Somewhere in front of her, a woman curses the heat. A baby coos. Pinky looks at the fuchsia and orange swaths of organza fabric cascading to the mandap floor in pools all around Bhumi and the colors start to smear together as she gazes, eyes blurring. She remembers how distraught her brother was when he called to tell her about Jasmine’s fight with Justin and how she clenched her fists into tight balls so that she wouldn’t blurt out the words she was thinking. It’s your fault, Suraj. You pampered her too much. When she demanded she change her middle school because she fell out with her best friend, you let her do that. When she asked for a pony, you bought it for her. You gave her no tools to deal with a corona crisis. Pinky does not say the words aloud because she knows from their shared history that words have actual mass, and can drive a wedge between her and her brother.

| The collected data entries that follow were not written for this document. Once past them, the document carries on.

(* ===== verification/Js.v ===== *)
(** * JavaScript values as the receipt monitor sees them

    What src/contrib/devtools/preconf-user-bond/client/monitor.mjs uses of the
    language: the values JSON.parse returns, strict equality, the conversion
    to a string that RegExp.prototype.test performs on its argument, property
    access, and the checks built from them at the top of the file.

    A text is its UTF-8 bytes.  A number is its value when that is an integer
    below 10^21 in magnitude (minus zero is zero), and its printed form
    otherwise; numbers are the same exactly when those are.  [None] where a
    value is expected is [undefined]. *)

From S2P Require Import Prelude.
From stdpp Require Import pretty sorting.

#[local] Open Scope Z_scope.

#[warnings="-register-all"]
Inductive json :=
| JNull
| JBool (b : bool)
| JInt (z : Z)
| JNumText (s : string)
| JStr (s : string)
| JArr (l : list json)
| JObj (fs : list (string * json)).

(** [===].  Arrays and objects are compared by identity; no two values that
    the monitor compares are the same object, since each comes from its own
    place in its own message. *)
Definition strict_eqb (a b : json) : bool :=
  match a, b with
  | JNull, JNull => true
  | JBool x, JBool y => Bool.eqb x y
  | JInt x, JInt y => x =? y
  | JNumText x, JNumText y => String.eqb x y
  | JStr x, JStr y => String.eqb x y
  | _, _ => false
  end.

Definition join (sep : string) (l : list string) : string := String.concat sep l.

(** ToString; [None] is a TypeError: an object whose own toString property
    hides the inherited method has no string form. *)
Fixpoint to_string (v : json) : option string :=
  match v with
  | JNull => Some "null"
  | JBool b => Some (if b then "true" else "false")
  | JInt z => Some (pretty z)
  | JNumText s => Some s
  | JStr s => Some s
  | JArr l =>
      (fix elements (l : list json) (first : bool) : option string :=
         match l with
         | [] => Some EmptyString
         | x :: t =>
             match (match x with JNull => Some EmptyString | _ => to_string x end), elements t false with
             | Some s, Some rest => Some ((if first then EmptyString else ",") +:+ s +:+ rest)
             | _, _ => None
             end
         end) l true
  | JObj fs => if existsb (fun f => String.eqb f.1 "toString") fs then None else Some "[object Object]"
  end.

(** [re.test(v)].  A conversion that throws counts as no match: every test is
    inside an assertion, which throws as well. *)
Definition test (re : string -> bool) (v : option json) : bool :=
  match v with
  | None => re "undefined"
  | Some v => match to_string v with Some s => re s | None => false end
  end.

(** ** Patterns *)
Definition in_range (lo hi : Z) (c : Ascii.ascii) : bool :=
  (lo <=? Z.of_nat (Ascii.nat_of_ascii c)) && (Z.of_nat (Ascii.nat_of_ascii c) <=? hi).
Definition is_digit : Ascii.ascii -> bool := in_range 48 57.
Definition is_lower_hex (c : Ascii.ascii) : bool := is_digit c || in_range 97 102 c.

(** [0-9a-f]{n} between anchors. *)
Definition hex_pattern (n : nat) (s : string) : bool :=
  (String.length s =? n)%nat && forallb is_lower_hex (String.list_ascii_of_string s).
Definition HASH : string -> bool := hex_pattern 64.
Definition SIGNATURE : string -> bool := hex_pattern 128.

Definition OUTPOINT (s : string) : bool :=
  let l := String.list_ascii_of_string s in
  (64 <=? length l)%nat && forallb is_lower_hex (take 64 l) &&
  match drop 64 l with
  | c :: n => Ascii.eqb c (Ascii.ascii_of_nat 58) &&
      match n with
      | [d] => is_digit d
      | d :: t => in_range 49 57 d && forallb is_digit t && (length t <=? 9)%nat
      | [] => false
      end
  | [] => false
  end.

(** ** Objects *)
Fixpoint field (fs : list (string * json)) (k : string) : option json :=
  match fs with
  | [] => None
  | (k', v) :: t => if String.eqb k' k then Some v else field t k
  end.

(** [v.k] and [v?.k] for the names the monitor uses, none of which is
    inherited. *)
Definition get (v : json) (k : string) : option json :=
  match v with JObj fs => field fs k | _ => None end.

(** [Array.prototype.sort] on strings. *)
Definition sorted_keys (l : list string) : list string := merge_sort (fun a b => Is_true (String.leb a b)) l.

Definition exact (value : option json) (keys : list string) : bool :=
  match value with
  | Some (JObj fs) => String.eqb (join "," (sorted_keys (map fst fs))) (join "," (sorted_keys keys))
  | _ => false
  end.

(** [sequence(n, max)], with the number when it holds. *)
Definition sequence (n : option json) (max : Z) : option Z :=
  match n with
  | Some (JInt z) => if (z <=? 2^53 - 1) && (0 <=? z) && (z <=? max) then Some z else None
  | _ => None
  end.

(** [v === s] for a string [s]. *)
Definition is_str (v : option json) (s : string) : bool :=
  match v with Some v => strict_eqb v (JStr s) | None => false end.

(** ** Maps and sets
    In insertion order, keyed by strict equality (SameValueZero on these
    values). *)
Fixpoint map_set {A} (k : json) (x : A) (m : list (json * A)) : list (json * A) :=
  match m with
  | [] => [(k, x)]
  | (k', y) :: t => if strict_eqb k' k then (k', x) :: t else (k', y) :: map_set k x t
  end.

Definition set_has (k : json) (m : list json) : bool := existsb (fun k' => strict_eqb k' k) m.
Definition set_add (k : json) (m : list json) : list json := if set_has k m then m else m ++ [k].

(** ** Lemmas *)
Lemma strict_eqb_eq a b : strict_eqb a b = true -> a = b.
Proof.
  destruct a, b; cbn; try done.
  - by intros ->%Bool.eqb_prop.
  - by intros ->%Z.eqb_eq.
  - by intros ->%String.eqb_eq.
  - by intros ->%String.eqb_eq.
Qed.

Lemma strict_eqb_str s t : strict_eqb (JStr s) (JStr t) = true <-> s = t.
Proof. apply String.eqb_eq. Qed.

Lemma sequence_spec n max z : sequence n max = Some z -> n = Some (JInt z) /\ 0 <= z <= max.
Proof.
  destruct n as [[]|]; cbn; try done. intros H.
  destruct (_ && _) eqn:E; [|done]. injection H as <-. bool_simp. done.
Qed.

Lemma sequence_int z max : 0 <= z <= max -> max <= 2^53 - 1 -> sequence (Some (JInt z)) max = Some z.
Proof.
  intros Hz Hm. cbn. rewrite !(proj2 (Z.leb_le _ _)) by lia. done.
Qed.

Lemma map_set_length {A} k (x : A) m : (length m <= length (map_set k x m) <= S (length m))%nat.
Proof. induction m as [|[k' y] m IH]; cbn; [lia|]. destruct (strict_eqb _ _); cbn; lia. Qed.

Lemma set_add_length k m : (length m <= length (set_add k m) <= S (length m))%nat.
Proof. unfold set_add. destruct (set_has k m); [lia|]. rewrite length_app. cbn. lia. Qed.

Lemma set_has_str s m : set_has (JStr s) m = true <-> JStr s ∈ m.
Proof.
  unfold set_has. rewrite existsb_exists. split.
  - intros (k & Hin & He). apply strict_eqb_eq in He as ->. by apply list_elem_of_In.
  - intros Hin. exists (JStr s). split; [by apply list_elem_of_In|]. by apply strict_eqb_str.
Qed.

Lemma elem_of_map_set {A} k (x : A) m p : p ∈ map_set k x m -> p = (k, x) \/ p ∈ m.
Proof.
  induction m as [|[k' y] m IH]; cbn; [set_solver|]. destruct (strict_eqb k' k) eqn:E.
  - apply strict_eqb_eq in E as ->. set_solver.
  - set_solver.
Qed.

Lemma keys_map_set {A} k (x : A) m k' : k' ∈ (map_set k x m).*1 <-> k' = k \/ k' ∈ m.*1.
Proof.
  induction m as [|[k1 y] m IH]; cbn; [set_solver|]. destruct (strict_eqb k1 k) eqn:E.
  - apply strict_eqb_eq in E as ->. set_solver.
  - cbn. rewrite !elem_of_cons, IH. tauto.
Qed.

Lemma elem_of_set_add k m k' : k' ∈ set_add k m -> k' = k \/ k' ∈ m.
Proof. unfold set_add. destruct (set_has k m); set_solver. Qed.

The sound of hands clapping punctures Pinky’s reverie dragging her back to the present. The seven pheras around the fire are done. Pinky mops her brow with the edge of her sari as Bhumi and her new husband make their way down the aisle to personally greet their guests.

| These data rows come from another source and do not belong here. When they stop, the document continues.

(* ===== verification/MonitorFacts.v ===== *)
(** * Invariants of the receipt monitor

    What every reachable state of Monitor.v satisfies, clause by clause: the
    synchronization state of a relay, its queue, its connection, the evidence,
    and what each relay has shown; with the lemma that every step keeps it. *)

From S2P Require Import Prelude Js Monitor.

(** ** Evidence *)
Definition distinct (l : list json) : Prop :=
  match l with [a; b] => strict_eqb a b = false | _ => True end.

Definition evidence_of (e : gmap string (list (json * receipt))) (b : string) : list (json * receipt) :=
  default [] (e !! b).

(** The evidence of every bond grows, and is final once it holds a conflict. *)
Definition evidence_le (e e' : gmap string (list (json * receipt))) : Prop :=
  forall b, (evidence_of e b).*1 ⊆ (evidence_of e' b).*1 /\
    (length (evidence_of e b) = 2%nat -> evidence_of e' b = evidence_of e b).

#[global] Instance evidence_le_preorder : PreOrder evidence_le.
Proof.
  split; [done|]. intros e1 e2 e3 H1 H2 b. destruct (H1 b) as [S1 F1], (H2 b) as [S2 F2].
  split; [by etrans|]. intros Hl. rewrite F2; rewrite F1; done.
Qed.

Section invariant.
Context {Env : MonitorEnv}.

(** A receipt the wallet's verifier accepted, for a configured bond. *)
Definition verified (c : config) (b : string) (r : receipt) : Prop :=
  b ∈ c.(bonds) /\ r.(bond) = b /\ verifyReceipt r = true.

Record evidence_entry_ok (c : config) (b : string) (l : list (json * receipt)) : Prop := {
  ee_size : (length l <= 2)%nat;
  ee_verified : forall k r, (k, r) ∈ l -> r.(txid) = k /\ verified c b r;
  ee_distinct : distinct l.*1 }.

“Hello Aunty, it’s so good to see you, “ Bhumi’s eyes over her handcrafted peach and silver silk mask are brimming with joy.
“Congratulations, Bhumi dear. How wise of you to get married now instead of waiting for when the pandemic is over.” Pinky grabs hand sanitizer from a passing waiter and squirts it on her hands.
“Yes, Aunty,” Bhumi says gaily as she adjusts the gold bangles that cover her arms from wrist to elbow. “We were disappointed, of course, that we couldn’t have the grand wedding we’d planned at Wente vineyards.” She shrugs languidly, “To Marie Kondo the original wedding party of 250 to just thirty guests was not easy. But, ultimately we decided to get married now because we want to start our lives together. We didn’t want coronavirus to take that from us. It can take a party. It can take a trip, but we were still able to get married. That’s what I hope a lot of engaged couples are learning. it’s not about what your linens look like or your flowers.”
Bhumi clasps her red henna hands together. “That’s what the Vedas teach you as well,” Pinky recalls that Bhumi spent the final year of her doctoral studies while at college translating ancient texts.
“Your struggles are sublime. Your mind is infinite. Your life is holy. You are God’s purpose. You can only control your actions. Your karma is your glory,” Bhumi finishes in a rush of words. Her husband wraps his arm around her waist to lead her away.
Pinky nods and wipes away an invisible tear that has gathered at the end of her eyes. This is what she will tell Suraj, instead of assigning blame.